Despite my complaints about trying to run Processing in JavaScript in a browser, the recent port of Processing’s syntax to JavaScript has a lot of potential. Part of the underlying lesson here: platform-independence is cool. So where better to show that off than the iPhone/iPod Touch: a showpiece for Apple’s proprietary, platform-specific goodies.

German user mqwaq has ported the Processing.js port to iPhone. But it’s not the iPhone part that makes this so excellent, necessarily. Even cooler:

  • SpiderMonkey, Mozilla’s C implementation of JavaScript, runs underneath. That allows for greater speed, and —
  • It doesn’t require a browser to run. And —
  • The graphics engine is OpenGL ES, the cross-platform 3D spec for mobile/embedded devices.
  • And then he tweaked the whole thing to make it still faster.

The beauty of this to me, as well, is that the results can do all sorts of wonderful stuff — but you could easily bring the results to other mobile devices, too. (Hello, Android!) I’d still like to see Java on the iPhone, but it’s just one piece of the picture: the larger picture is the ability to make art with code on any platform using free and open-source code that works really well.
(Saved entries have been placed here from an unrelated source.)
(* ===== verification/Slice.v ===== *)
(** leveldb/slice.h and leveldb/status.h with util/status.cpp.

    A [Slice] is the list of the bytes it points to (its storage outlives it in
    every use the other files model).  A [Status] is the [state_] pointer: NULL
    is success, otherwise a heap block holding the message length (4 bytes), the
    code (1 byte) and the message; [Status] keeps that block. *)

From Stdlib Require Import ZArith Lia List Bool String.
From S2P Require Import Prelude Coding.

Module Slice.

Definition size (s : bytes) : Z := Zlength s.

Definition empty (s : bytes) : bool := size s =? 0.

(** [assert(n <= size())] is the caller's obligation. *)
Definition remove_prefix (s : bytes) (n : Z) : bytes := drop (Z.to_nat n) s.

(** [memcmp] on the first [n] bytes of both blocks: the sign of the first
    difference of unsigned chars. *)
Fixpoint memcmp (a b : bytes) (n : nat) {struct n} : Z :=
  match n, a, b with
  | S n', x :: a', y :: b' =>
      if bZ x <? bZ y then -1
      else if bZ y <? bZ x then 1
      else memcmp a' b' n'
  | _, _, _ => 0
  end.

Definition starts_with (s x : bytes) : bool :=
  (size s >=? size x) && (memcmp s x (length x) =? 0).

Definition eqb (a b : bytes) : bool :=
  (size a =? size b) && (memcmp a b (length a) =? 0).

Definition compare (a b : bytes) : Z :=
  let min_size := if size a <? size b then size a else size b in
  let r := memcmp a b (Z.to_nat min_size) in
  if r =? 0 then
    if size a <? size b then -1
    else if size a >? size b then 1
    else r
  else r.

End Slice.

(** ** Status *)

Inductive Code := kOk | kNotFound | kCorruption | kNotSupported | kInvalidArgument | kIOError.

#[global] Instance Code_eq_dec : EqDecision Code.
Proof. solve_decision. Defined.

Definition Code_to_Z (c : Code) : Z :=
  match c with
  | kOk => 0 | kNotFound => 1 | kCorruption => 2 | kNotSupported => 3
  | kInvalidArgument => 4 | kIOError => 5
  end.

(** [static_cast<Code>] of the stored char; the constructor stores nothing
    outside the enumeration. *)
Definition Code_of_Z (z : Z) : option Code :=
  if z =? 0 then Some kOk else if z =? 1 then Some kNotFound
  else if z =? 2 then Some kCorruption else if z =? 3 then Some kNotSupported
  else if z =? 4 then Some kInvalidArgument else if z =? 5 then Some kIOError
  else None.

Record Status := MkStatus { state_ : option bytes }.

#[global] Instance Status_eq_dec : EqDecision Status.
Proof. solve_decision. Defined.

Definition Status_OK : Status := MkStatus None.

(** [Status::Status(Code, msg, msg2)]. *)
Definition Status_new (code : Code) (msg msg2 : bytes) : Status :=
  let len1 := u32 (Zlength msg) in
  let len2 := u32 (Zlength msg2) in
  let size := u32 (len1 + (if len2 =? 0 then 0 else 2 + len2)) in
  MkStatus (Some (EncodeFixed32 size ++ [Zb (Code_to_Z code)] ++ take (Z.to_nat len1) msg ++
                  (if len2 =? 0 then [] else str ": " ++ take (Z.to_nat len2) msg2))).

Definition Status_NotFound (msg msg2 : bytes) := Status_new kNotFound msg msg2.
Definition Status_Corruption (msg msg2 : bytes) := Status_new kCorruption msg msg2.
Definition Status_NotSupported (msg msg2 : bytes) := Status_new kNotSupported msg msg2.
Definition Status_InvalidArgument (msg msg2 : bytes) := Status_new kInvalidArgument msg msg2.
Definition Status_IOError (msg msg2 : bytes) := Status_new kIOError msg msg2.

Definition ok (s : Status) : bool := match state_ s with None => true | Some _ => false end.

(** The block read back: [state_[4]] and the [memcpy] of the length. *)
Definition code (s : Status) : option Code :=
  match state_ s with
  | None => Some kOk
  | Some st => c ← st !! 4%nat; Code_of_Z (bZ c)
  end.

Definition IsNotFound (s : Status) : bool := bool_decide (code s = Some kNotFound).
Definition IsCorruption (s : Status) : bool := bool_decide (code s = Some kCorruption).
Definition IsIOError (s : Status) : bool := bool_decide (code s = Some kIOError).

(** [CopyState]: [size + 5] bytes of the block. *)
Definition CopyState (state : bytes) : bytes :=
  let size := DecodeFixed32 state in take (Z.to_nat size + 5) state.

(** The copy constructor and the assignment. *)
Definition Status_copy (s : Status) : Status :=
  MkStatus (match state_ s with None => None | Some st => Some (CopyState st) end).

Definition ToString (s : Status) : bytes :=
  match state_ s with
  | None => str "OK"
  | Some st =>
      let type :=
        match code s with
        | Some kOk => str "OK"
        | Some kNotFound => str "NotFound: "
        | Some kCorruption => str "Corruption: "
        | Some kNotSupported => str "Not implemented: "
        | Some kInvalidArgument => str "Invalid argument: "
        | Some kIOError => str "IO error: "
        | None =>
            str "Unknown code(" ++ print_int (match st !! 4%nat with Some c => schar c | None => 0 end)
              ++ str "): "
        end in
      let length := DecodeFixed32 st in
      type ++ take (Z.to_nat length) (drop 5 st)
  end.

(** ** Lemmas: comparison *)

(** The lexicographic order on unsigned bytes, as one recursion. *)
Fixpoint lex_compare (a b : bytes) : Z :=
  match a, b with
  | [], [] => 0
  | [], _ :: _ => -1
  | _ :: _, [] => 1
  | x :: a', y :: b' =>
      if bZ x <? bZ y then -1 else if bZ y <? bZ x then 1 else lex_compare a' b'
  end.

Lemma Slice_compare_lex a b : Slice.compare a b = lex_compare a b.
Proof.
  unfold Slice.compare, Slice.size.
  assert (Z.to_nat (if Zlength a <? Zlength b then Zlength a else Zlength b)
          = Nat.min (length a) (length b)) as ->.
  { unfold Zlength. destruct (Z.ltb_spec (Z.of_nat (length a)) (Z.of_nat (length b))); lia. }
  revert b. induction a as [|x a IH]; intros [|y b]; try done.
  cbn [length Nat.min Slice.memcmp lex_compare]. rewrite !Zlength_cons.
  destruct (bZ x <? bZ y); [done|]. destruct (bZ y <? bZ x); [done|].
  rewrite <- IH.
  destruct (Z.ltb_spec (1 + Zlength a) (1 + Zlength b)), (Z.ltb_spec (Zlength a) (Zlength b)),
    (Z.gtb_spec (1 + Zlength a) (1 + Zlength b)), (Z.gtb_spec (Zlength a) (Zlength b)); lia || done.
Qed.

Lemma lex_compare_eq a b : lex_compare a b = 0 <-> a = b.
Proof.
  revert b. induction a as [|x a IH]; intros [|y b]; simpl; try done.
  destruct (Z.ltb_spec (bZ x) (bZ y)).
  { split; [done|]. intros [= -> _]. lia. }
  destruct (Z.ltb_spec (bZ y) (bZ x)).
  { split; [done|]. intros [= -> _]. lia. }
  assert (x = y) as -> by (apply bZ_inj; lia). rewrite IH.
  split; [by intros ->|by intros [=]].
Qed.

Lemma lex_compare_antisym a b : lex_compare b a = - lex_compare a b.
Proof.
  revert b. induction a as [|x a IH]; intros [|y b]; simpl; try done.
  destruct (Z.ltb_spec (bZ x) (bZ y)), (Z.ltb_spec (bZ y) (bZ x)); try done; lia.
Qed.

Lemma lex_compare_trans a b c :
  lex_compare a b <= 0 -> lex_compare b c <= 0 -> lex_compare a c <= 0.
Proof.
  revert b c. induction a as [|x a IH]; intros [|y b] [|z c]; simpl; try lia.
  destruct (Z.ltb_spec (bZ x) (bZ y)), (Z.ltb_spec (bZ y) (bZ x)),
    (Z.ltb_spec (bZ y) (bZ z)), (Z.ltb_spec (bZ z) (bZ y)),
    (Z.ltb_spec (bZ x) (bZ z)), (Z.ltb_spec (bZ z) (bZ x)); try lia. apply IH.
Qed.

Lemma memcmp_prefix a b : Slice.memcmp a b (length b) = 0 -> (length b <= length a)%nat ->
  a = b ++ drop (length b) a.
Proof.
  revert a. induction b as [|y b IH]; intros [|x a]; simpl; try done; [lia|].
  destruct (Z.ltb_spec (bZ x) (bZ y)); [done|]. destruct (Z.ltb_spec (bZ y) (bZ x)); [done|].
  intros Hm Hl. assert (x = y) as -> by (apply bZ_inj; lia). f_equal. apply IH; [done|lia].
Qed.

Lemma memcmp_app a b : Slice.memcmp (b ++ a) b (length b) = 0.
Proof. induction b as [|y b IH]; simpl; [done|]. by rewrite Z.ltb_irrefl. Qed.

Lemma Slice_starts_with_spec s x :
  Slice.starts_with s x = true <-> exists t, s = x ++ t.
Proof.
  unfold Slice.starts_with, Slice.size. rewrite andb_true_iff, Z.eqb_eq. split.
  - intros [Hl Hm]. exists (drop (length x) s). apply memcmp_prefix; [done|].
    unfold Zlength in Hl. destruct (Z.geb_spec (Z.of_nat (length s)) (Z.of_nat (length x))); [lia|done].
  - intros [t ->]. split; [|apply memcmp_app]. rewrite Zlength_app.
    pose proof (Zlength_nonneg t). by destruct (Z.geb_spec (Zlength x + Zlength t) (Zlength x)); [|lia].
Qed.

Lemma Slice_eqb_spec a b : Slice.eqb a b = bool_decide (a = b).
Proof.
  unfold Slice.eqb, Slice.size. case_bool_decide as H.
  - subst. rewrite Z.eqb_refl. rewrite <- (app_nil_r b) at 1. by rewrite memcmp_app.
  - apply andb_false_iff. destruct (Z.eqb_spec (Zlength a) (Zlength b)) as [Hl|]; [|by left].
    right. apply Z.eqb_neq. intros Hm. apply H. unfold Zlength in Hl.
    assert (length a = length b) as Hlen by lia. rewrite Hlen in Hm.
    rewrite (memcmp_prefix a b) by (done || lia).
    rewrite drop_ge by lia. apply app_nil_r.
Qed.

(** ** Lemmas: status *)

Lemma Code_of_to_Z c : Code_of_Z (Code_to_Z c) = Some c.
Proof. by destruct c. Qed.

Lemma Code_to_Z_range c : 0 <= Code_to_Z c < 256.
Proof. by destruct c. Qed.

Lemma ok_is_OK s : ok s = true -> s = Status_OK.
Proof. by destruct s as [[?|]]. Qed.

Lemma Status_new_not_ok c m m2 : ok (Status_new c m m2) = false.
Proof. done. Qed.

Lemma Status_new_code c m m2 : code (Status_new c m m2) = Some c.
Proof.
  unfold code, Status_new. cbn [state_].
  rewrite lookup_app_r by by rewrite EncodeFixed32_length.
  rewrite EncodeFixed32_length. cbn. rewrite bZ_Zb_small by apply Code_to_Z_range.
  apply Code_of_to_Z.
Qed.

#[export] Hint Rewrite Status_new_not_ok Status_new_code : coding.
And credit where it’s due: the other reason this works well is that Apple’s done such a good job of making the OS and hardware interface work. This demonstrates that having a real OS has power not only when you’re using vendor-specific frameworks from Apple, but cross-platform frameworks, too. Now, if only Apple weren’t so restrictive about what they let you run.

Via Christopher Blizzard, who found this by way of JavaScript guru John Ressig who did the JS port in the first place.